* Task objective *
All lines from the one containing "intros Hf Hwh Hw Hh." through the last line below must be duplicated exactly, with nothing outside that span.

[Data excerpts]
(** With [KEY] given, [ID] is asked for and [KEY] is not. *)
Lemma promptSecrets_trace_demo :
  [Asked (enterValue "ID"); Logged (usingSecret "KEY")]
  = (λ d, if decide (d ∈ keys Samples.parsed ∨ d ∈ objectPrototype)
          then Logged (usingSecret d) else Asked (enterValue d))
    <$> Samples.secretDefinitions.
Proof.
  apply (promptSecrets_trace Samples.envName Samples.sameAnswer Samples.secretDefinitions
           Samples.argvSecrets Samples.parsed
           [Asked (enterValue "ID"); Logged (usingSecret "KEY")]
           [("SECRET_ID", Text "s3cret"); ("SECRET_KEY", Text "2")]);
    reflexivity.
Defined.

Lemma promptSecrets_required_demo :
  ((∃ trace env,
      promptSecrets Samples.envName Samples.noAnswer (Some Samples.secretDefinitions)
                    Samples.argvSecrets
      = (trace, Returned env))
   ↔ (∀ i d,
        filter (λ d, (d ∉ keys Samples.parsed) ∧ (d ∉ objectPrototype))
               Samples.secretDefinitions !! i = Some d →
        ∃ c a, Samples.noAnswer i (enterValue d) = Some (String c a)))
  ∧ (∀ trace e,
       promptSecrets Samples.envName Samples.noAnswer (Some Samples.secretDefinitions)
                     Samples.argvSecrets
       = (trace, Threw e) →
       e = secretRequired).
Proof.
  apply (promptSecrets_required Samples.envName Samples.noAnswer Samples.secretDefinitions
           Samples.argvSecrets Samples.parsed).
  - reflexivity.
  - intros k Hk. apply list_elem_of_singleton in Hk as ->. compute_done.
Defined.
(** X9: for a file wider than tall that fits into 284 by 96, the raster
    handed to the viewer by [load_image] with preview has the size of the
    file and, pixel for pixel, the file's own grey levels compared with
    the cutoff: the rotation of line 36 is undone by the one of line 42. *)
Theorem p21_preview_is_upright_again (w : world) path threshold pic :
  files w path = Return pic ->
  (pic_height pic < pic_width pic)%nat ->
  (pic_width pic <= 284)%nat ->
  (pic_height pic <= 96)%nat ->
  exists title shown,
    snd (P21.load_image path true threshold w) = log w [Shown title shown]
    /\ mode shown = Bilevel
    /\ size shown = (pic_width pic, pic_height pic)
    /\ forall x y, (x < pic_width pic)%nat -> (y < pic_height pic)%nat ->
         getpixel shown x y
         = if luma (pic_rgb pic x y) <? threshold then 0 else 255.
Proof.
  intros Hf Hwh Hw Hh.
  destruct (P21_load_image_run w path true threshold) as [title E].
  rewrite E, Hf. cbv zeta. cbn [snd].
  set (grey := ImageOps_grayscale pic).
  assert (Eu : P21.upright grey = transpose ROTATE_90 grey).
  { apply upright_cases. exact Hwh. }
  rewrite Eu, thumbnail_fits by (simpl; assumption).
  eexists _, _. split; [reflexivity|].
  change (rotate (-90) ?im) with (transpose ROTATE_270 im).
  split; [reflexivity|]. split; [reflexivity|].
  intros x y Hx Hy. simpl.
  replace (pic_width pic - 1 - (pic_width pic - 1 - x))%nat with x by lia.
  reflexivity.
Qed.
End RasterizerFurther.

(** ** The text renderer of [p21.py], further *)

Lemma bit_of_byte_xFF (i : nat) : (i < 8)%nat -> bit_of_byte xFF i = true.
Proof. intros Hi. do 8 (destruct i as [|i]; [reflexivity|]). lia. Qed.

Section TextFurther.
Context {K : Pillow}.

* Written response *
  intros Hf Hwh Hw Hh.
  destruct (P21_load_image_run w path true threshold) as [title E].
  rewrite E, Hf. cbv zeta. cbn [snd].
  set (grey := ImageOps_grayscale pic).
  assert (Eu : P21.upright grey = transpose ROTATE_90 grey).
  { apply upright_cases. exact Hwh. }
  rewrite Eu, thumbnail_fits by (simpl; assumption).
  eexists _, _. split; [reflexivity|].
  change (rotate (-90) ?im) with (transpose ROTATE_270 im).
  split; [reflexivity|]. split; [reflexivity|].
  intros x y Hx Hy. simpl.
  replace (pic_width pic - 1 - (pic_width pic - 1 - x))%nat with x by lia.
  reflexivity.
Qed.
End RasterizerFurther.

(** ** The text renderer of [p21.py], further *)

Lemma bit_of_byte_xFF (i : nat) : (i < 8)%nat -> bit_of_byte xFF i = true.
Proof. intros Hi. do 8 (destruct i as [|i]; [reflexivity|]). lia. Qed.

Section TextFurther.
Context {K : Pillow}.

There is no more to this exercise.